• Information shown:
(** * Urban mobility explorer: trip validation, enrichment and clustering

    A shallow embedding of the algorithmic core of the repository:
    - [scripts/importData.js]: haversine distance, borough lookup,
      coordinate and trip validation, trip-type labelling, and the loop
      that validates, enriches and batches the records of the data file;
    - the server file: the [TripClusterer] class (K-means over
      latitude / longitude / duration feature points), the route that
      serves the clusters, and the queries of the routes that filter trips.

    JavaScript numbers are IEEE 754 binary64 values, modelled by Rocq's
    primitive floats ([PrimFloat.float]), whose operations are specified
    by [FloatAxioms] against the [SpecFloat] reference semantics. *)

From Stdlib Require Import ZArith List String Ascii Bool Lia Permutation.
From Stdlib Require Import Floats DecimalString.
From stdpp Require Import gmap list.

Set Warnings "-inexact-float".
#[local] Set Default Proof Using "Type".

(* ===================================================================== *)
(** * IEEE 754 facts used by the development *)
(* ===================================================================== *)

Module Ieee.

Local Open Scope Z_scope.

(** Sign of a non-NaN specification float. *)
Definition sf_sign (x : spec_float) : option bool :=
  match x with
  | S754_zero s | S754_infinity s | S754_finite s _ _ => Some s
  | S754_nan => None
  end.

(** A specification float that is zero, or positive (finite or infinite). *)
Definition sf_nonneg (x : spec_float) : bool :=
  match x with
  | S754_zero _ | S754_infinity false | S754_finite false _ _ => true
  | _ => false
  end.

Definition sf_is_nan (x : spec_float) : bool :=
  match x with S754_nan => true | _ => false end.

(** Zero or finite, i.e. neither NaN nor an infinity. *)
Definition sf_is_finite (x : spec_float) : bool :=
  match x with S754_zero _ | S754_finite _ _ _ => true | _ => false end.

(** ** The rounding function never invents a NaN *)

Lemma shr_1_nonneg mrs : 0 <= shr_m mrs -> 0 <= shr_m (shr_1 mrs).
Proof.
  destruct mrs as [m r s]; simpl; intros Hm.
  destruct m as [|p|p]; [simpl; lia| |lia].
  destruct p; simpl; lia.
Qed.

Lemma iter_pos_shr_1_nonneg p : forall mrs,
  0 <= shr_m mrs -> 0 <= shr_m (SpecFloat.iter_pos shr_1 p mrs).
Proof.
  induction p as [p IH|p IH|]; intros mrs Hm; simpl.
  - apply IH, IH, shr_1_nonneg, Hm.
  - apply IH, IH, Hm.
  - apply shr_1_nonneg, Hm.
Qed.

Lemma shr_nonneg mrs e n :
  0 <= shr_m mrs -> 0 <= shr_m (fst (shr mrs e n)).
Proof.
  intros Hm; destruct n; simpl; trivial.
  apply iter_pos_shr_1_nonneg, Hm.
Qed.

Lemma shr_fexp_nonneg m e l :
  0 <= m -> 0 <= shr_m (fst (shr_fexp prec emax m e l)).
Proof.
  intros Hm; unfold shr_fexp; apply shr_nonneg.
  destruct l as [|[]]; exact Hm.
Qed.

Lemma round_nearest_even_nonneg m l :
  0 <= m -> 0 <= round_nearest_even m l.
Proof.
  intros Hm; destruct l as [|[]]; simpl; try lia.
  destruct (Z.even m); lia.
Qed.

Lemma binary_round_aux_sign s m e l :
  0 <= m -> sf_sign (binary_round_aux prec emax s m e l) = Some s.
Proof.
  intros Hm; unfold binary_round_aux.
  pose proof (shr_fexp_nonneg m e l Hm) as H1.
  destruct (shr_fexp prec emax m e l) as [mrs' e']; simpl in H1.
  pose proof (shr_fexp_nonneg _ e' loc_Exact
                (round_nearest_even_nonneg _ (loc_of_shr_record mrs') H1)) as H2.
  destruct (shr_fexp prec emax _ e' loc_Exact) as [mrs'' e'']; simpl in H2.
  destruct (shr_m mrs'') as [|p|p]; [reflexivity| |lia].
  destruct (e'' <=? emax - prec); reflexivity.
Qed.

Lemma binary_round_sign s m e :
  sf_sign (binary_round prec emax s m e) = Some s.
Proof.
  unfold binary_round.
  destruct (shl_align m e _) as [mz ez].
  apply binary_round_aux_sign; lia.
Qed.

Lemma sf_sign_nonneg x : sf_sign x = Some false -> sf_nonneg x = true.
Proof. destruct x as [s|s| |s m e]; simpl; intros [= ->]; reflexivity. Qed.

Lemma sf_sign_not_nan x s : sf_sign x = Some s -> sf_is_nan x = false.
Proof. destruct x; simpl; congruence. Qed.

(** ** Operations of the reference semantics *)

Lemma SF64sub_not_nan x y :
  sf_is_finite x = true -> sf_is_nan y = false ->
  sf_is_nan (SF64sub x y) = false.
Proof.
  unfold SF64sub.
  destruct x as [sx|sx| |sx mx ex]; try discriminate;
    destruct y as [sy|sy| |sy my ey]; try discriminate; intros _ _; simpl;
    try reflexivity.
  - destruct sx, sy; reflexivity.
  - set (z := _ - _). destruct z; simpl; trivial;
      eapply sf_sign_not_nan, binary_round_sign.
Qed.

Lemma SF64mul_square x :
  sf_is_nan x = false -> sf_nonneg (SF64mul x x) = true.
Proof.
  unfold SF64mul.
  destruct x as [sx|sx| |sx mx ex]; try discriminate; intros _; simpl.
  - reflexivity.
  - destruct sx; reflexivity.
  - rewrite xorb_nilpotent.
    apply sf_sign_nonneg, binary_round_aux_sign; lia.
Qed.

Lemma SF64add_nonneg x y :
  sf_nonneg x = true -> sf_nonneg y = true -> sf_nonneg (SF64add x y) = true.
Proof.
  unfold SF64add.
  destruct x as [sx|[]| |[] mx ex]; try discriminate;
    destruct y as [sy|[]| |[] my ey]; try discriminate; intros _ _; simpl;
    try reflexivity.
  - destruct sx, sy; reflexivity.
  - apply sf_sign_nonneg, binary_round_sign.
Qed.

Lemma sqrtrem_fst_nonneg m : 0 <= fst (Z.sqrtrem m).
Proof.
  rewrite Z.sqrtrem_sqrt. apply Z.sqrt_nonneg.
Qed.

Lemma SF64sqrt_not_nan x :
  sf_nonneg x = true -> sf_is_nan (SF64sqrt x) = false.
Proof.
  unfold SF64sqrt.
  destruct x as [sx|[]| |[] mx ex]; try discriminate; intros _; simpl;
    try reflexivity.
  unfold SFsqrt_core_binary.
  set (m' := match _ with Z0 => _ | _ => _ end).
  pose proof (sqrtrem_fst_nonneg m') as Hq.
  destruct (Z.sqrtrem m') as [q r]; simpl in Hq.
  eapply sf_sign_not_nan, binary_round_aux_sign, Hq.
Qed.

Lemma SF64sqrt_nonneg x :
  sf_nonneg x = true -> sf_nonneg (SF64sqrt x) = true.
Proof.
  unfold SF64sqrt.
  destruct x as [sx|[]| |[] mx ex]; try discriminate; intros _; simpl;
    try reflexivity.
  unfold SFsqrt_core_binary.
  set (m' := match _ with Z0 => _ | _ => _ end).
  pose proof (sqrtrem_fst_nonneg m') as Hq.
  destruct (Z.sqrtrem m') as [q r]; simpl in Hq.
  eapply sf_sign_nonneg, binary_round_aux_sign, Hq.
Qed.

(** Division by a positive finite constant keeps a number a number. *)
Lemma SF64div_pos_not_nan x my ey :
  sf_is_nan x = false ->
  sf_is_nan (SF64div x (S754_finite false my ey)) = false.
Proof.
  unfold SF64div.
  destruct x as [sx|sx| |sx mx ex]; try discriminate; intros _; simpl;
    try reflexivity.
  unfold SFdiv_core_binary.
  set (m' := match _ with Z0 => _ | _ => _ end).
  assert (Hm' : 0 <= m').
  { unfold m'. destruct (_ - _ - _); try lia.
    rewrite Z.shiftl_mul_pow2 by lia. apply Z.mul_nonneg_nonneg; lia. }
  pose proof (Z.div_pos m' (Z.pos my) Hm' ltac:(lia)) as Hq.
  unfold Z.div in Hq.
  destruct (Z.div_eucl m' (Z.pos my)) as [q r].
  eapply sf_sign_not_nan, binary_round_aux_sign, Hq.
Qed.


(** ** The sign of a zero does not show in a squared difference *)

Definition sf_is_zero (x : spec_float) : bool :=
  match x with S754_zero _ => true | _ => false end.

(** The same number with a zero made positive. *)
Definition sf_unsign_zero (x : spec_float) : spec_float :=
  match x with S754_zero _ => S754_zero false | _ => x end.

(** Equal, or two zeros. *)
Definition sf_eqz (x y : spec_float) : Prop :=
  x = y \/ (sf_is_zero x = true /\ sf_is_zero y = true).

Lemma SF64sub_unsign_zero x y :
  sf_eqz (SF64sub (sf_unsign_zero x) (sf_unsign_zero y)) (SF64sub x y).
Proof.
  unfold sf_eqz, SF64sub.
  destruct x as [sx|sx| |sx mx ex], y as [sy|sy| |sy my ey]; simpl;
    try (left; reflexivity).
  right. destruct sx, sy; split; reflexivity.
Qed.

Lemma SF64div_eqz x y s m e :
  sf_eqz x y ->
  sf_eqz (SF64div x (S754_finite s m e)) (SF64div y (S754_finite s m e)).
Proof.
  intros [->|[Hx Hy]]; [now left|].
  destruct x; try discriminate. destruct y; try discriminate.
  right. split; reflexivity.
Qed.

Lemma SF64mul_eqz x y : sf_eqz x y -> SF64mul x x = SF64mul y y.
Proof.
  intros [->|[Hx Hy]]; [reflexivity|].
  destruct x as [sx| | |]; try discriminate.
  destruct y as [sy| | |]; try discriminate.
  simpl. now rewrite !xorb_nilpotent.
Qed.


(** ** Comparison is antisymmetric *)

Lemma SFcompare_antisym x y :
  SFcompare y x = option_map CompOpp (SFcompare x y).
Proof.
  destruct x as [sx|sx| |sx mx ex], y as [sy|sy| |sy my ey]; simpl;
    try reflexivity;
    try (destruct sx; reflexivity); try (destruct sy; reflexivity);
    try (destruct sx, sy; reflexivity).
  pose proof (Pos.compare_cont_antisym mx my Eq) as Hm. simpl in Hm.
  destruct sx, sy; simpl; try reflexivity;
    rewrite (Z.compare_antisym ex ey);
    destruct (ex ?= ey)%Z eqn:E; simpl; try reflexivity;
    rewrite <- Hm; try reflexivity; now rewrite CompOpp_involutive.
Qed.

--

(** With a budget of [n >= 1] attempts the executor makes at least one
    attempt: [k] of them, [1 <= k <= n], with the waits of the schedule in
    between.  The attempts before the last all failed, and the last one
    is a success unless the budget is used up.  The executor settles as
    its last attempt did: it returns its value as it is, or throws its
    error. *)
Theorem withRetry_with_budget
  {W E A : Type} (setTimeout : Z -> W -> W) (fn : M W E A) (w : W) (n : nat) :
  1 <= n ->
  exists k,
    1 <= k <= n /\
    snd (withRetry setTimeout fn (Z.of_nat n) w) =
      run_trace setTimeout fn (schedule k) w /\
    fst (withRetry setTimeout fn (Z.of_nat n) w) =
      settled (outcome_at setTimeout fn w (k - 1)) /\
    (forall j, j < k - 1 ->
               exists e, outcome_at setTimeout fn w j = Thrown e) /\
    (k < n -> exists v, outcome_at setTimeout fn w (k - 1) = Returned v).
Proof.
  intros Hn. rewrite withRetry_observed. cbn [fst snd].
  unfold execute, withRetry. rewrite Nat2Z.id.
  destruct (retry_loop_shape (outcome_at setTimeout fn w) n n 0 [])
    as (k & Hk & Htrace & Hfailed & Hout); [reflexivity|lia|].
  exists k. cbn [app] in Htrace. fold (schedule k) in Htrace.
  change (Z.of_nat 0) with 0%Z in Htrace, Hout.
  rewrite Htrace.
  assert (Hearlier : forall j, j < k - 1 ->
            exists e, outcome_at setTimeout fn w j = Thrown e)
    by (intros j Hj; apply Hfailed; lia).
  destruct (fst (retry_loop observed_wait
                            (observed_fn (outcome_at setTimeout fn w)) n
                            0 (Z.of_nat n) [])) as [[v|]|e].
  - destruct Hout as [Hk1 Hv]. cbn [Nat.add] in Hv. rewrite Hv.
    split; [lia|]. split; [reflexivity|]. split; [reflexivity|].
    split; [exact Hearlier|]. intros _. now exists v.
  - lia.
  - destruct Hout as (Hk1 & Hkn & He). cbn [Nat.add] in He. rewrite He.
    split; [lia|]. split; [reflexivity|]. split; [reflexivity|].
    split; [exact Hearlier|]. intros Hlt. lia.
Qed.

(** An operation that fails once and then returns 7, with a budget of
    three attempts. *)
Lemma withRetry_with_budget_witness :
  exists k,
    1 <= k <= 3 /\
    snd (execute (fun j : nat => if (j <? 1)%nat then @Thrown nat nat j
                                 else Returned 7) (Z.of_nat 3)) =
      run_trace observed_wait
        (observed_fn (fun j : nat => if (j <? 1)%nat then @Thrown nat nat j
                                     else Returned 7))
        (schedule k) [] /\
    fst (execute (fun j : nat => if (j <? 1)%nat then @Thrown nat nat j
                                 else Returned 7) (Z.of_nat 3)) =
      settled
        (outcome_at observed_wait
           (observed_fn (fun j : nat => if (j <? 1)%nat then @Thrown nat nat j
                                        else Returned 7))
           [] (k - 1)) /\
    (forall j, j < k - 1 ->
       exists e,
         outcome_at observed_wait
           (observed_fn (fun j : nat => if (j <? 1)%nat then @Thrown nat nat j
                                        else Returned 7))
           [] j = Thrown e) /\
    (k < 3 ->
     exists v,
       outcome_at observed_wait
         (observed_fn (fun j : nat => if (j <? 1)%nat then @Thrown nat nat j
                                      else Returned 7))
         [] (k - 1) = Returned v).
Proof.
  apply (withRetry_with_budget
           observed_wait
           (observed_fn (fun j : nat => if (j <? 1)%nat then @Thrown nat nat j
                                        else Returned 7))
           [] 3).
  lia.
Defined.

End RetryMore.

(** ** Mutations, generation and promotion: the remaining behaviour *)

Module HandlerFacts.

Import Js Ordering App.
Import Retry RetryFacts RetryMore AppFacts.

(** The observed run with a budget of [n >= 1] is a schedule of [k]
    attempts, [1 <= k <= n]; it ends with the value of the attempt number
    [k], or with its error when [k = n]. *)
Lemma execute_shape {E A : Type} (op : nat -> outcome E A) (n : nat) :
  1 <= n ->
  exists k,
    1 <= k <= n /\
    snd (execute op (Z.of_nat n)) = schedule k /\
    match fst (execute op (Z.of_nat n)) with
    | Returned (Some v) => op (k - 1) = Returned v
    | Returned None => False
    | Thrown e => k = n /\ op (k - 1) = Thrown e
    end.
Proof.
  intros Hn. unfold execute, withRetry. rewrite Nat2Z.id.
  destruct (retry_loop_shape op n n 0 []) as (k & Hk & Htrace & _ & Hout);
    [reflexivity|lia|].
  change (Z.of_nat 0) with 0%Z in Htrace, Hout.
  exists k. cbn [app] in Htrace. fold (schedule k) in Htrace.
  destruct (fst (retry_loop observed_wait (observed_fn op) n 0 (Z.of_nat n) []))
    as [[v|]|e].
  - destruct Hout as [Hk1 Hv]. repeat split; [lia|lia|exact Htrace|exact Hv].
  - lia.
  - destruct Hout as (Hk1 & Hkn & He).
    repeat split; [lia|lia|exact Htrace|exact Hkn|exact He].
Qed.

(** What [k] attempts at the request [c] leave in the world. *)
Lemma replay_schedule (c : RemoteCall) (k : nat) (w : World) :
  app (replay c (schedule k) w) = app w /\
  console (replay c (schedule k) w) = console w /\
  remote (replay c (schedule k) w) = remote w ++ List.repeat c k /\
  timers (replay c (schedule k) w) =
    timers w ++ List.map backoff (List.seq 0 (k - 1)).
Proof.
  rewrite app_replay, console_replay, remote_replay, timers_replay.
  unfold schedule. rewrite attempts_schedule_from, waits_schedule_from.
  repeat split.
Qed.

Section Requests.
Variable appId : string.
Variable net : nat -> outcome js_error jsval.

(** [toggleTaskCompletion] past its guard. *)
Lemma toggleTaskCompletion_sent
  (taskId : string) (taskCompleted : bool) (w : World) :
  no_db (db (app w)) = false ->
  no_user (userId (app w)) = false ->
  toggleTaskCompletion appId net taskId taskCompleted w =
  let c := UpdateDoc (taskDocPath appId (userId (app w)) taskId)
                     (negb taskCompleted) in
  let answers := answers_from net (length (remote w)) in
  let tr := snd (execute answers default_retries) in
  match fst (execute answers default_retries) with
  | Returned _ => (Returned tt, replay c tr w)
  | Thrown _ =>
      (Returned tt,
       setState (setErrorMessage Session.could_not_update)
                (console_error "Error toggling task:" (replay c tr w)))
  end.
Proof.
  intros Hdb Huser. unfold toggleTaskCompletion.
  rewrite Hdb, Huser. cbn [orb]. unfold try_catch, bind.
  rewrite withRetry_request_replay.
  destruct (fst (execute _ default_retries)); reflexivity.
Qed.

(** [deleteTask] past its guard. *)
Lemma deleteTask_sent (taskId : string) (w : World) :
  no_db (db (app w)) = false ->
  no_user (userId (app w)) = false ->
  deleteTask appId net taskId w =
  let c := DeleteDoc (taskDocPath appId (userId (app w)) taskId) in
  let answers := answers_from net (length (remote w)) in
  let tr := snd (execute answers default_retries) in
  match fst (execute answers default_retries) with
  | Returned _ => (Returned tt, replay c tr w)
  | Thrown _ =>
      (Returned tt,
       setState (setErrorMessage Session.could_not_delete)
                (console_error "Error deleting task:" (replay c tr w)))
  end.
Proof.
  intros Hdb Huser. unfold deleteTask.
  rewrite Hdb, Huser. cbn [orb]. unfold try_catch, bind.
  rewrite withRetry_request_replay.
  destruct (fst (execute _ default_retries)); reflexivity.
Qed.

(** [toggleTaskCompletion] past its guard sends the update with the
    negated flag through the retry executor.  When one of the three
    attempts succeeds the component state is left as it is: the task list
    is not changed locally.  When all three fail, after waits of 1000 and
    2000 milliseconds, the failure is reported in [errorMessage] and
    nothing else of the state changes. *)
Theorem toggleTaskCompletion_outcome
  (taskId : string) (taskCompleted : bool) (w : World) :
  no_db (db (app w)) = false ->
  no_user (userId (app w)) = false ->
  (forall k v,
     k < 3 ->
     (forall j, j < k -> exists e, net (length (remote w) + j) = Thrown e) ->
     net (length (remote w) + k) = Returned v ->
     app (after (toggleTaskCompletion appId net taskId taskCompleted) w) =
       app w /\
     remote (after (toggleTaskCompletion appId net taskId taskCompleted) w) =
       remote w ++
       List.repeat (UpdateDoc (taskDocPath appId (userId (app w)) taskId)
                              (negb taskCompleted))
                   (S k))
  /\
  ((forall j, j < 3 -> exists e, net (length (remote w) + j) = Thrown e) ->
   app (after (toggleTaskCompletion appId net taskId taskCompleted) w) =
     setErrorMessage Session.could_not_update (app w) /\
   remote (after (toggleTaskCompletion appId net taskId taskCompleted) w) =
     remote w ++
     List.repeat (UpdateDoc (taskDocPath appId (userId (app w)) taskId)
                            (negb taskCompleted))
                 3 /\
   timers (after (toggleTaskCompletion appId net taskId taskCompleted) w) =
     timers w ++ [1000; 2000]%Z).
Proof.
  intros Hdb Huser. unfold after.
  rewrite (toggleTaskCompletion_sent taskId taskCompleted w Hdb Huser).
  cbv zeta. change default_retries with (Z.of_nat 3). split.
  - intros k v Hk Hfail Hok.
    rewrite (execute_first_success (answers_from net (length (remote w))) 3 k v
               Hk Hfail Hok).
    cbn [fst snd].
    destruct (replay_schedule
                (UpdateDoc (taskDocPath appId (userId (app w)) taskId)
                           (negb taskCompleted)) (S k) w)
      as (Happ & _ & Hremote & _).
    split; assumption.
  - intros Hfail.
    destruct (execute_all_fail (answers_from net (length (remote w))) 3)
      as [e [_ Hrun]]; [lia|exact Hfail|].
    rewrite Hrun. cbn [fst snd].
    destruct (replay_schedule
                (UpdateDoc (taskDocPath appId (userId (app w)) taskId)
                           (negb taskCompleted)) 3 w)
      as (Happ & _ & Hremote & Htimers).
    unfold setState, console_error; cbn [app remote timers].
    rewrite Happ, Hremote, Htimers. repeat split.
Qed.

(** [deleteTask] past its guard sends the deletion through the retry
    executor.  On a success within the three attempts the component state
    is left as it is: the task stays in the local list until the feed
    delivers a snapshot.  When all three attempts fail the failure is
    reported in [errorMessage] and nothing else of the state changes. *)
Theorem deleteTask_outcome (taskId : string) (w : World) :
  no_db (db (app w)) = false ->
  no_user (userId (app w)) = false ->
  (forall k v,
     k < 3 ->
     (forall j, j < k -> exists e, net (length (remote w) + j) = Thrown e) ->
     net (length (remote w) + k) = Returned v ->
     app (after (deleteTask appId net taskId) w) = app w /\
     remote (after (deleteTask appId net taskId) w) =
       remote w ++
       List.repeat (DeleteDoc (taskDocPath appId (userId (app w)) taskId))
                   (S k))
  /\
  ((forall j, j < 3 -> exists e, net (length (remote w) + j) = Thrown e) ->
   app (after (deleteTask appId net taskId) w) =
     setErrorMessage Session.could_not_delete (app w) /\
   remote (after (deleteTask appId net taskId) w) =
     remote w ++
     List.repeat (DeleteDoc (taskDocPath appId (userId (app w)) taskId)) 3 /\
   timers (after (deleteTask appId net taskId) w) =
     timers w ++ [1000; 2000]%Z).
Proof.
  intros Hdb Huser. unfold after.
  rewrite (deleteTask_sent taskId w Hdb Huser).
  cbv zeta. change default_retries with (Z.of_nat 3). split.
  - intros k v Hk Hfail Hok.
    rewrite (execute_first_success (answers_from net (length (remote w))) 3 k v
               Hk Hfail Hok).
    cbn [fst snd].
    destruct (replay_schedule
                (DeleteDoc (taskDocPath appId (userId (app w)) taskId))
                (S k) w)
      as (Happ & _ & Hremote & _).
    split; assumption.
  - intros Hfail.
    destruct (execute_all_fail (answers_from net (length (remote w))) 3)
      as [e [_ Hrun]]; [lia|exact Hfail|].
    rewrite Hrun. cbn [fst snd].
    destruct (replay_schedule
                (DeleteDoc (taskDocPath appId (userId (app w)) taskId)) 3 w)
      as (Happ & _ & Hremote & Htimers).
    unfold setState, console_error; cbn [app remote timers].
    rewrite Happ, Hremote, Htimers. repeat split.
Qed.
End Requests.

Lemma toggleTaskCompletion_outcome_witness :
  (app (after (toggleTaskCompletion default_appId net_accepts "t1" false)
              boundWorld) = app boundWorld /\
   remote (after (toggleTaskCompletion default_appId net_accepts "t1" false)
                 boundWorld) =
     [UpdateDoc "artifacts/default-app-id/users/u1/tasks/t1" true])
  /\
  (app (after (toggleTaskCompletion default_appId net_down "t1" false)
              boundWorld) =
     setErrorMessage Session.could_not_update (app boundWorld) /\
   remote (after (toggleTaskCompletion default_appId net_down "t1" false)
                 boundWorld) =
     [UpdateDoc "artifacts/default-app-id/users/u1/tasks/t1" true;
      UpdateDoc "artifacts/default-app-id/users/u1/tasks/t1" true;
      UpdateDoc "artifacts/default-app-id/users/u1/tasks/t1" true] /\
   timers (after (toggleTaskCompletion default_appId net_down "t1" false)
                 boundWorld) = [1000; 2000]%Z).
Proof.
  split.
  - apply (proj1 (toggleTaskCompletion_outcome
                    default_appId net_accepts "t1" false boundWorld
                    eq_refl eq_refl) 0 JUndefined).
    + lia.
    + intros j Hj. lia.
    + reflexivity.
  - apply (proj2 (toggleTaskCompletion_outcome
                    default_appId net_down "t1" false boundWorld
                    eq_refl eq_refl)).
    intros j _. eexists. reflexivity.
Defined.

• Exercise aim: Reproduce exactly the lines of the records above from the one with "(** * Urban" to the one with "serves the clusters, and", both included, and leave out everything else.

• The answer:
(** * Urban mobility explorer: trip validation, enrichment and clustering

    A shallow embedding of the algorithmic core of the repository:
    - [scripts/importData.js]: haversine distance, borough lookup,
      coordinate and trip validation, trip-type labelling, and the loop
      that validates, enriches and batches the records of the data file;
    - the server file: the [TripClusterer] class (K-means over
      latitude / longitude / duration feature points), the route that
      serves the clusters, and the queries of the routes that filter trips.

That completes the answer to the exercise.